─── Data for review ───
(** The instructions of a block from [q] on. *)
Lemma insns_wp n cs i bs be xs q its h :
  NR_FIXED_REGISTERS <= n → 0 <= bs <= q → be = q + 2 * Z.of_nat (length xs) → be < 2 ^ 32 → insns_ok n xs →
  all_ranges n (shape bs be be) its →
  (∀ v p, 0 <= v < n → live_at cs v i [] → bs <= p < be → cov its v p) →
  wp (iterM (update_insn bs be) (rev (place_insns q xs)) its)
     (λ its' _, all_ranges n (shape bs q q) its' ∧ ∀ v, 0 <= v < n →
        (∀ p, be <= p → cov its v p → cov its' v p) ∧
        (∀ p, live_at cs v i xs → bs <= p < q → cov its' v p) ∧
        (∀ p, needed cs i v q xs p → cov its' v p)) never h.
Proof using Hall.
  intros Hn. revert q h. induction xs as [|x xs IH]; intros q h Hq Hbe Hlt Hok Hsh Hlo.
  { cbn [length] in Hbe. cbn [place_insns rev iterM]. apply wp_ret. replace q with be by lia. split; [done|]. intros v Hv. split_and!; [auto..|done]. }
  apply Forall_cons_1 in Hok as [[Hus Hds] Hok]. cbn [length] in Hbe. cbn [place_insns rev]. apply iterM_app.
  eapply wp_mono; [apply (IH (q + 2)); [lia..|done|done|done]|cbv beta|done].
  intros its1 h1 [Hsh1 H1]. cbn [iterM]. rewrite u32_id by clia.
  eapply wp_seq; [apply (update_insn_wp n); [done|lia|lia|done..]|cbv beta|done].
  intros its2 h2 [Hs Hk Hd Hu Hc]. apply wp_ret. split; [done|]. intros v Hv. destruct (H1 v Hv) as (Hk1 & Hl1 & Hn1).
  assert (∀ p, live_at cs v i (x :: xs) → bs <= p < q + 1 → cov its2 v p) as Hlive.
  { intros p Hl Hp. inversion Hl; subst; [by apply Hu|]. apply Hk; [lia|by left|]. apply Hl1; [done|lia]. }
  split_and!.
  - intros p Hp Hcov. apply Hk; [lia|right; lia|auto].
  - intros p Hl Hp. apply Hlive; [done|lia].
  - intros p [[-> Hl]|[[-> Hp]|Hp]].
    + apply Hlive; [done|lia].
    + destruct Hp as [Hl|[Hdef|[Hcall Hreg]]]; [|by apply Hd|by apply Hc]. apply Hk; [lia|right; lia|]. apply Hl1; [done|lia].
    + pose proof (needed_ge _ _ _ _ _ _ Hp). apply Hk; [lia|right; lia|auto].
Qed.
───
(Task requirements)
Take the lines above from the one containing "(∀ p, be <= p → cov" to the one containing "[place_insns rev iterM]." and retype them exactly, both ends included, with nothing added.

(Result of the task)
        (∀ p, be <= p → cov its v p → cov its' v p) ∧
        (∀ p, live_at cs v i xs → bs <= p < q → cov its' v p) ∧
        (∀ p, needed cs i v q xs p → cov its' v p)) never h.
Proof using Hall.
  intros Hn. revert q h. induction xs as [|x xs IH]; intros q h Hq Hbe Hlt Hok Hsh Hlo.
  { cbn [length] in Hbe. cbn [place_insns rev iterM]. apply wp_ret. replace q with be by lia. split; [done|]. intros v Hv. split_and!; [auto..|done]. }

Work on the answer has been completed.